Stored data
- - -

(* ===== verification/Http.v ===== *)
(** * A connection of the HTTP protocol, class [Peer_Http] of [src/src/peer_http.h]
    and [src/src/peer_http.cpp]

    The same cache over HTTP: the texts of requests are parsed by hand, in the
    memory they were received in, and the responses are written with [snprintf].  A
    C string is the list of its bytes, and what follows a terminating 0 is not part
    of it; a pointer into received text is what can be read from there.  Where the
    code would read or write outside of its memory a computation is [None]. *)

From S2P Require Import Prelude XixiList XixiHashMap Lookup3 Util CurrTime Pdu Stats Watch Slab Cache CacheInv CacheSpec CacheOps CacheData CacheStore Buffers Settings Peer.
Import Cache_Watch.

(** What a C string is, at a place where it is read, and a search in it. *)
Fixpoint cstr (b : bytes) : bytes :=
  match b with [] => [] | c :: b => if c =? 0 then [] else c :: cstr b end.
Definition memchr (c : Z) (b : bytes) : option nat := fst <$> list_find (fun x => x = c) b.
Definition crlf : bytes := [13; 10].
Definition quote : bytes := [34].

(** [Http_Request], [peer_http.h] lines 42-73; a pointer and its length are the
    bytes, with a 0 behind them. *)
Record Http_Request := mk_http_request {
  http_11 : bool;
  keepalive : bool;
  accept_gzip : bool;
  method : Z;
  uri : bytes;
  content_type : bytes;
  entity_tag : bytes;
  boundary : bytes
}.
Definition HEAD_METHOD : Z := 72.
Definition GET_METHOD : Z := 71.
Definition POST_METHOD : Z := 80.
Definition no_request : Http_Request := mk_http_request false false false 0 [] [] [] [].

(** A buffer to write: a text of the program, a piece of [request_buf_] with the
    bytes that were written to it, or a part of an item's memory. *)
Inductive web_buffer :=
  | Static (b : bytes)
  | Piece (written : bytes) (size : Z)
  | Item_part (p : ptr) (off size : Z).

(** A pointer with a length: what can be read from it, and as a C string. *)
Record span := mk_span { span_mem : bytes; span_len : Z }.
Definition no_span : span := mk_span [] 0.
Definition span_bytes (p : span) : option bytes := mem_read 0 (span_len p) (span_mem p).
Definition span_string (p : span) : bytes := cstr (span_mem p).
(** Bytes with a 0 behind them. *)
Definition terminated (b : bytes) : span := mk_span (b ++ [0]) (Z.of_nat (length b)).

(** The members; [post_data_] is the memory it points to. *)
Record Peer_Http := mk_peer_http {
  state_ : peer_state;
  next_state_ : peer_state;
  next_data_len_ : Z;
  http_request_ : Http_Request;
  group_id_ : Z;
  watch_id_ : Z;
  cache_id_ : Z;
  key_ : span;
  value_ : span;
  value_content_type_ : bytes;
  post_data_ : bytes;
  content_length_ : Z;
  flags_ : Z;
  expiration_ : Z;
  touch_flag_ : bool;
  delta_ : Z;
  ack_sequence_ : Z;
  interval_ : Z;
  timeout_ : Z;
  sub_op_ : Z;
  write_buf_total_ : Z;
  read_item_buf_ : option Z;
  cache_item_ : option ptr;
  request_buf_ : Cache_Buffer.buffer;
  read_buffer_ : Receive_Buffer.buffer;
  write_buf_ : list web_buffer;
  timer_ : list (Z * bool);
  timer_flag_ : bool;
  op_count_ : Z;
  self_ : bool
}.
Record web_node := mk_web_node {
  http : Peer_Http;
  web_cache : Cache_Mgr;
  web_socket : list bytes;
  web_reading : bool;
  web_writing : option (list web_buffer)
}.
Abbreviation W := (ST web_node).

(** What the file system says of a path below [webapps], what [fopen] and [fread]
    find there, and how the library splits a path. *)
Inductive web_entry := Absent | Directory | Regular | Fails.
Class Web_Files := { path_parts : bytes -> list bytes; kind_of : bytes -> web_entry; file_content : bytes -> option bytes }.
(** zlib: what [deflate] makes of all of the data, or [None] if [deflateInit2] fails;
    and the check sum. *)
Class Zlib := { deflated : bytes -> option bytes; crc32 : bytes -> Z }.

(** ** The texts *)
Module Texts.
Definition HTTP_SERVER : bytes := Stats.literal "Xixibase/0.7".
Definition head (status : string) (keep : bool) : bytes :=
  Stats.literal "HTTP/1.1 " ++ Stats.literal status ++ crlf ++ Stats.literal "Server: " ++ HTTP_SERVER ++ crlf ++
  Stats.literal "Connection: " ++ Stats.literal (if keep then "Keep-Alive" else "close") ++ crlf ++ Stats.literal "Content-Type: ".
Definition html : bytes := Stats.literal "text/html" ++ crlf ++ Stats.literal "Content-Length: ".
(** Lines 27-55. *)
Definition DEFAULT_RES_200 (keep : bool) : bytes := head "200 OK" keep ++ html.
Definition GET_RES_200 (keep : bool) : bytes := head "200 OK" keep.
Definition GET_RES_304 (keep : bool) : bytes := head "304 Not Modified" keep.
Definition GET_RES_301 (keep : bool) : bytes := head "301 Moved Permanently" keep ++ html.
Definition DELETE_RES_200 (keep : bool) : bytes := head "200 OK" keep ++ html ++ Stats.literal "0" ++ crlf ++ crlf.
Definition error_res (status : string) (keep : bool) : bytes :=
  let body := Stats.literal "<H1>" ++ Stats.literal status ++ Stats.literal "</H1>" in
  head status keep ++ html ++ Parse.decimal (Z.of_nat (length body)) ++ crlf ++ crlf ++ body.
Definition ERROR_RES_400 := error_res "400 Bad Request".
Definition ERROR_RES_401 := error_res "401 Unauthorized".
Definition ERROR_RES_404 := error_res "404 Not Found".
Definition ERROR_RES_413 := error_res "413 Request Entity Too Large".
Definition ERROR_RES_500 := error_res "500 Internal Server Error".

(** Lines 303-360: the text for each reason; the size of one is another's. *)
Definition error_text (reason : xixi_reason) (keep : bool) : bytes :=
  match reason with
  | XIXI_REASON_NOT_FOUND => ERROR_RES_404 keep
  | XIXI_REASON_TOO_LARGE =>
      if keep then ERROR_RES_413 true else take (length (ERROR_RES_413 false)) (ERROR_RES_413 true)
  | XIXI_REASON_AUTH_ERROR => ERROR_RES_401 keep
  | XIXI_REASON_OUT_OF_MEMORY => ERROR_RES_500 keep
  | _ => ERROR_RES_400 keep
  end.
End Texts.

(** ** Decoding *)
Module Decode.
(** A digit of an escape, as lines 163-170 and 174-181 compute it in a [char]. *)
Definition hex (c : Z) : Z :=
  if (48 <=? c) && (c <=? 57) then c - 48
  else if (97 <=? c) && (c <=? 102) then c - 97 + 10 else c - 65 + 10.
(** Lines 151-191: what is written to the new buffer; an escape needs two bytes
    behind it. *)
Fixpoint uri_bytes (s : bytes) : bytes :=
  match s with
  | [] => []
  | 0 :: _ => []
  | 43 :: s => 32 :: uri_bytes s
  | 37 :: c1 :: c2 :: s => u8 (Z.shiftl (hex c1) 4 + Z.land (hex c2) 0xF) :: uri_bytes s
  | c :: s => c :: uri_bytes s
  end.
(** Lines 123-144: the argument up to the next ampersand, and what follows. *)
Definition get_arg (s : bytes) : option (bytes * bytes) :=
  match memchr 38 s with
  | Some i => Some (take i s, drop (S i) s)
  | None => if decide (s = []) then None else Some (s, [])
  end.
End Decode.

Module Http.
Section http.
Context (e : endian) `{Table_Malloc} `{Item_Malloc} `{Buffer_Malloc} `{Block_Malloc} `{Web_Files} `{Zlib}.
Context (alive : sink -> bool) (web : Settings) (self : sink) (unassigned : Z).

Definition in_http (f : Peer_Http -> Peer_Http) : W unit := modify (fun n => n <| http ::= f |>).
Definition my {A} (f : Peer_Http -> A) : W A := gets (fun n => f (http n)).
Definition set_state (st : peer_state) : W unit := in_http (fun p => p <| state_ := st |>).
Definition set_next_state (st : peer_state) : W unit := in_http (fun p => p <| next_state_ := st |>).

(** Lines 215-248. *)
Definition DEFAULT_SIZE : Z := 2048.
Definition HIGHWAT_SIZE : Z := 8192.
Definition init (memory : bytes) : Peer_Http :=
  mk_peer_http PEER_STATE_NEW_CMD PEER_STATE_NEW_CMD XIXI_PDU_HEAD_LENGTH no_request 0 0 0 no_span no_span [] [] 0 0 0 false
    1 0 120 30 0 0 None None Cache_Buffer.init (Receive_Buffer.init DEFAULT_SIZE memory) [] [] false 0 true.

- - -

* [TASK DESCRIPTION]: Please transcribe exactly the lines above from the line that has "and the check sum. *)" up to and including the line that has "HTTP_SERVER ++ crlf ++"; no other line belongs in the answer.

* [YOUR RESPONSE]:
    and the check sum. *)
Class Zlib := { deflated : bytes -> option bytes; crc32 : bytes -> Z }.

(** ** The texts *)
Module Texts.
Definition HTTP_SERVER : bytes := Stats.literal "Xixibase/0.7".
Definition head (status : string) (keep : bool) : bytes :=
  Stats.literal "HTTP/1.1 " ++ Stats.literal status ++ crlf ++ Stats.literal "Server: " ++ HTTP_SERVER ++ crlf ++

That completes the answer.